Saved entries
*** Begin section ***

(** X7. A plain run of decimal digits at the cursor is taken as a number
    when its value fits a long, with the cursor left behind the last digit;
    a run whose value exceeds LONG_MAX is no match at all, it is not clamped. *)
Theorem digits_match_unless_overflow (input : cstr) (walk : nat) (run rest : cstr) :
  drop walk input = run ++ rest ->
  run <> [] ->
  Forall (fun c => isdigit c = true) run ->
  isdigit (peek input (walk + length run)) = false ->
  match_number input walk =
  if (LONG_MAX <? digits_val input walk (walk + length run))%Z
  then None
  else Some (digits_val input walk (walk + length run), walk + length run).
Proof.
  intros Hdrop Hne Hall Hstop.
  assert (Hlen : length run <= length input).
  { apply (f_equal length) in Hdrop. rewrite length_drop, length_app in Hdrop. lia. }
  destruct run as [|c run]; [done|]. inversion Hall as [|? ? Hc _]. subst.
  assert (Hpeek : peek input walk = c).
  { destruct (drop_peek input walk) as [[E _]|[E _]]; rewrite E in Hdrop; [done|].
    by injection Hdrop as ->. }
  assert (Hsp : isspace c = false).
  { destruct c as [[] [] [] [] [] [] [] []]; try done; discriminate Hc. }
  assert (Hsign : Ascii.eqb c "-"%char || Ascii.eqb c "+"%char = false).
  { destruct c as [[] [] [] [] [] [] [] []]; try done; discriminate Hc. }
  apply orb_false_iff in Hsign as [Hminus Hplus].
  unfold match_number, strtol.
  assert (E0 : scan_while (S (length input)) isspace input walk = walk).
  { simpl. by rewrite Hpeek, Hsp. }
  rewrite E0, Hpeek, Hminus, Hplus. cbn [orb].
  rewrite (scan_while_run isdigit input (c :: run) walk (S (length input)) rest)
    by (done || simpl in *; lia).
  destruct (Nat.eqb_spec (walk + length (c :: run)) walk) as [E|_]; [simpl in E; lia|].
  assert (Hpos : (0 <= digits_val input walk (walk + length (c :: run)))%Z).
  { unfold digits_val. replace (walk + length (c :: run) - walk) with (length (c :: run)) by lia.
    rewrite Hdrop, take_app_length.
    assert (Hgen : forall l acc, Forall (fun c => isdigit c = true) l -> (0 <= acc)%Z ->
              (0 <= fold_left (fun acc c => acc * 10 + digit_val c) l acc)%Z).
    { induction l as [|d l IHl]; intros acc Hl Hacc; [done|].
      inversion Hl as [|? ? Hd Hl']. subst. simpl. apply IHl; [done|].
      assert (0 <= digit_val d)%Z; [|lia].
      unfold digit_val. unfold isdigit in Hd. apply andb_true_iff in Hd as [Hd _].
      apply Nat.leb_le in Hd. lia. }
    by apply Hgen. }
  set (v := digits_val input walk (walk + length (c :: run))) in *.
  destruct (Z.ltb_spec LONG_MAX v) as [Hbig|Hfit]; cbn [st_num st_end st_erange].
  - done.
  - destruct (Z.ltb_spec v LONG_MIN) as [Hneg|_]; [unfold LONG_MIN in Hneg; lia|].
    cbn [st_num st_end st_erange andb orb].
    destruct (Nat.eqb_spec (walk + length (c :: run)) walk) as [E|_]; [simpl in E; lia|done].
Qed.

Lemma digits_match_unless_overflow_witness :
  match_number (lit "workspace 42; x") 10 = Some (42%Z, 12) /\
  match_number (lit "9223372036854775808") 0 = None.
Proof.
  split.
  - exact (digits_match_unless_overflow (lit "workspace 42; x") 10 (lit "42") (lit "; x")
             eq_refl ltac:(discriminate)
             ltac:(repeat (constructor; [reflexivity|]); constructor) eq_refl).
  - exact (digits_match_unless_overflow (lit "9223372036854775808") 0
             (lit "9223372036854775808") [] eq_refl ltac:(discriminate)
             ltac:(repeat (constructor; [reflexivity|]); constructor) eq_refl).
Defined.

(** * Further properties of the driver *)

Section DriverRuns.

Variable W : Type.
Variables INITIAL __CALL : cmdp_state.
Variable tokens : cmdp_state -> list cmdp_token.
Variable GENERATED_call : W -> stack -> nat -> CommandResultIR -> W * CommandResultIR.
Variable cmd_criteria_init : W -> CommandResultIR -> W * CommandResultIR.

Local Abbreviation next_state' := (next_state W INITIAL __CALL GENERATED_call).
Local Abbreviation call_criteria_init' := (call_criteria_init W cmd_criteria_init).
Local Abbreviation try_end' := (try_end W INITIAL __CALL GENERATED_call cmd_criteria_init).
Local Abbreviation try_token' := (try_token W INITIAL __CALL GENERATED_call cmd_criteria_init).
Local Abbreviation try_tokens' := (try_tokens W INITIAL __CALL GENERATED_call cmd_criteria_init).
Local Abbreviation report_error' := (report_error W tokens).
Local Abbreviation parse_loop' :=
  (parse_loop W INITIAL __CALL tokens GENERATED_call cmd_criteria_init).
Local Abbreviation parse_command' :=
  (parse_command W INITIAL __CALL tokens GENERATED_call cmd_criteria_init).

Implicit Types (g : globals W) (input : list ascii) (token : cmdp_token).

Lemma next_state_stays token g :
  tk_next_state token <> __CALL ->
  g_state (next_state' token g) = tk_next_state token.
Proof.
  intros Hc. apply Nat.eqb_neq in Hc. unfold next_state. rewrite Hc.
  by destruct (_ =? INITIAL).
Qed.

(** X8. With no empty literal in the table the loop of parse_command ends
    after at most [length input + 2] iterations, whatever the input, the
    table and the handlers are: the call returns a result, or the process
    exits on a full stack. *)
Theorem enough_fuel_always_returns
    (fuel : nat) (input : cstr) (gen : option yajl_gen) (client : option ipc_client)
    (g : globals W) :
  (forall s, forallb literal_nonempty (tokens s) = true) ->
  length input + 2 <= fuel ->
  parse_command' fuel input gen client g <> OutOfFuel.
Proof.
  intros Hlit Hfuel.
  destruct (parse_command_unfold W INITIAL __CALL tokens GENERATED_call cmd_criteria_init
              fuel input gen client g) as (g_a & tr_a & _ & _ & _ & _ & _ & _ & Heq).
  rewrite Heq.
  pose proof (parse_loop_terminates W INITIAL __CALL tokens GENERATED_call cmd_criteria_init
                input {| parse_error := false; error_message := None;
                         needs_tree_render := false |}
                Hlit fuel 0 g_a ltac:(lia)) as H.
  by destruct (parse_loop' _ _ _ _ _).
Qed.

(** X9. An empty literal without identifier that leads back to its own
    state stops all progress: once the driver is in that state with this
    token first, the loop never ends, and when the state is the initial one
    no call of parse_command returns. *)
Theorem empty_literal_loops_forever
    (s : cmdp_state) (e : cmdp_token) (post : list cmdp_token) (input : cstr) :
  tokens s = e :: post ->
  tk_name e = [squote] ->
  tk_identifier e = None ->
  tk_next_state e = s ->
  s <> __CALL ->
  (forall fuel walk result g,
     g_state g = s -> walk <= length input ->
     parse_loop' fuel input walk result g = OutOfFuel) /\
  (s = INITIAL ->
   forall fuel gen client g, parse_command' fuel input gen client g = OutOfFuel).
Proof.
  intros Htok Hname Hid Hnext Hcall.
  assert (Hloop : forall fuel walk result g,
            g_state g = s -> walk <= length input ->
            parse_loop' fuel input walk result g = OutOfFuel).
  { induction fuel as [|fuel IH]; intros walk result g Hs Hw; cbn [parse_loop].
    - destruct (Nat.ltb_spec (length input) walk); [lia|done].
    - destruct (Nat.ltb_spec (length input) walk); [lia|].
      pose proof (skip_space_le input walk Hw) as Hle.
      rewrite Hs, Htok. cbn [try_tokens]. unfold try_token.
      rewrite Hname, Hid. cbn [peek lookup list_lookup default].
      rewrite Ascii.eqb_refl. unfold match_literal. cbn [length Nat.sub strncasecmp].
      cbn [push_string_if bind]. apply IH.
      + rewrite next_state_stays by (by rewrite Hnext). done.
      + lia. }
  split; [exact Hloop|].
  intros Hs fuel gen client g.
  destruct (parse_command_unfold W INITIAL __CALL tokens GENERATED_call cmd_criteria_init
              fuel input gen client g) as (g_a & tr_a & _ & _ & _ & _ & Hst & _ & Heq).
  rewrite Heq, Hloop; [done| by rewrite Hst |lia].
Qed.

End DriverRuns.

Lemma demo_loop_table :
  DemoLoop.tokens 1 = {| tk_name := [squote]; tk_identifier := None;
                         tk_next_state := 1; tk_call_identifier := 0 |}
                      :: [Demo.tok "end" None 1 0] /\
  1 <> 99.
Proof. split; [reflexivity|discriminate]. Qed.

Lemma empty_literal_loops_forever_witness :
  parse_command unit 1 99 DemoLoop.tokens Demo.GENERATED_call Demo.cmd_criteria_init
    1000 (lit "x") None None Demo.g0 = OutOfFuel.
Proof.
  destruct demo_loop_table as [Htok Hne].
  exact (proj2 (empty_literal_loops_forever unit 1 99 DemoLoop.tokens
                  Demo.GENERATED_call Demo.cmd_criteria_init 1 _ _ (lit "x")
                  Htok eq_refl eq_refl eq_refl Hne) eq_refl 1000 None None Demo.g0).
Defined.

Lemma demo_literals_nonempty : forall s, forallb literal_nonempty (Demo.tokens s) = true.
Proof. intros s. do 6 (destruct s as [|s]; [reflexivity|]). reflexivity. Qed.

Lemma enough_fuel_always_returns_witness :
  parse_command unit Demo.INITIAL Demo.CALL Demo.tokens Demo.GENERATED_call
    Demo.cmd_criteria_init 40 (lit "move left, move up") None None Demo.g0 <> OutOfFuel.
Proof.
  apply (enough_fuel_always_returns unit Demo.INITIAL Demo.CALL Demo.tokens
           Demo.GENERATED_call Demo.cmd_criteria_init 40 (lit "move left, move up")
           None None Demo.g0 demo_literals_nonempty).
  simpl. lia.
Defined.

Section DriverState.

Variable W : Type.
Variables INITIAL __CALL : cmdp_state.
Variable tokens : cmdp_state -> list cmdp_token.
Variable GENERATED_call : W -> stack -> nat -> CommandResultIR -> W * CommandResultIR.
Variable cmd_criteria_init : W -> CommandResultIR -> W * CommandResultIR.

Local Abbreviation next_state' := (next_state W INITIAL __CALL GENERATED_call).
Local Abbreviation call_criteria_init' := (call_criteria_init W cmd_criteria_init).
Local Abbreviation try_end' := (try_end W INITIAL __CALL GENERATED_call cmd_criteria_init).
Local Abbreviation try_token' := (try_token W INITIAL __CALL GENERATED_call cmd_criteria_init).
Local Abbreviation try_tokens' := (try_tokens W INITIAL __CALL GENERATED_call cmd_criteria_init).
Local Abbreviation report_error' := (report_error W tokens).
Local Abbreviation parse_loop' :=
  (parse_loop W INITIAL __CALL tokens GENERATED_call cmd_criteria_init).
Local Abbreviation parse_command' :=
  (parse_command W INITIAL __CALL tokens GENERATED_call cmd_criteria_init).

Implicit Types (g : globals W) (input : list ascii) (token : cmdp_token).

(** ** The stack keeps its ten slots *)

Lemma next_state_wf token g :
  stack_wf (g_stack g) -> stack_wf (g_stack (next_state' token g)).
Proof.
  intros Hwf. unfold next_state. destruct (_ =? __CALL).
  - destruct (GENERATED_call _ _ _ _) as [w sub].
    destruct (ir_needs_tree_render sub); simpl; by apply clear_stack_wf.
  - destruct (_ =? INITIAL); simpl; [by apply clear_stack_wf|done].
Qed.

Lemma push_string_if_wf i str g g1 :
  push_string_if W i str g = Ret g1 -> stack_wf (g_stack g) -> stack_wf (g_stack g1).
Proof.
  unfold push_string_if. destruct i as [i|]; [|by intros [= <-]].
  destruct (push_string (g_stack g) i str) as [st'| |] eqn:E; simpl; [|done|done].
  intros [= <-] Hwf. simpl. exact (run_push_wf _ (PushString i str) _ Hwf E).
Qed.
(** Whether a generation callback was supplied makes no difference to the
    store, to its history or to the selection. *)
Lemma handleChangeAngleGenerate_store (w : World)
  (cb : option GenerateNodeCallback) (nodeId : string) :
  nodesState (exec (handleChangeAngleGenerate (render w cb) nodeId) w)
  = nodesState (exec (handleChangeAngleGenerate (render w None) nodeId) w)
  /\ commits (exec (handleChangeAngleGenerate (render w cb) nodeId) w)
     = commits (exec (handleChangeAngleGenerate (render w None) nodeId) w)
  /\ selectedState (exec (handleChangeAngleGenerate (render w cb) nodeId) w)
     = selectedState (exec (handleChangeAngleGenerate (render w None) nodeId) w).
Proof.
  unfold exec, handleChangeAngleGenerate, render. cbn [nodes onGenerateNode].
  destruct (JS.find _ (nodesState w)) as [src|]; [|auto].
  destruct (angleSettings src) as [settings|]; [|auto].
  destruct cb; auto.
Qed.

*** End section ***

Every line above from the line with "length input + 2 <= fuel ->" to the line with "s <> __CALL ->", inclusive, must be returned exactly; no other line belongs in the reply.

  length input + 2 <= fuel ->
  parse_command' fuel input gen client g <> OutOfFuel.
Proof.
  intros Hlit Hfuel.
  destruct (parse_command_unfold W INITIAL __CALL tokens GENERATED_call cmd_criteria_init
              fuel input gen client g) as (g_a & tr_a & _ & _ & _ & _ & _ & _ & Heq).
  rewrite Heq.
  pose proof (parse_loop_terminates W INITIAL __CALL tokens GENERATED_call cmd_criteria_init
                input {| parse_error := false; error_message := None;
                         needs_tree_render := false |}
                Hlit fuel 0 g_a ltac:(lia)) as H.
  by destruct (parse_loop' _ _ _ _ _).
Qed.

(** X9. An empty literal without identifier that leads back to its own
    state stops all progress: once the driver is in that state with this
    token first, the loop never ends, and when the state is the initial one
    no call of parse_command returns. *)
Theorem empty_literal_loops_forever
    (s : cmdp_state) (e : cmdp_token) (post : list cmdp_token) (input : cstr) :
  tokens s = e :: post ->
  tk_name e = [squote] ->
  tk_identifier e = None ->
  tk_next_state e = s ->
  s <> __CALL ->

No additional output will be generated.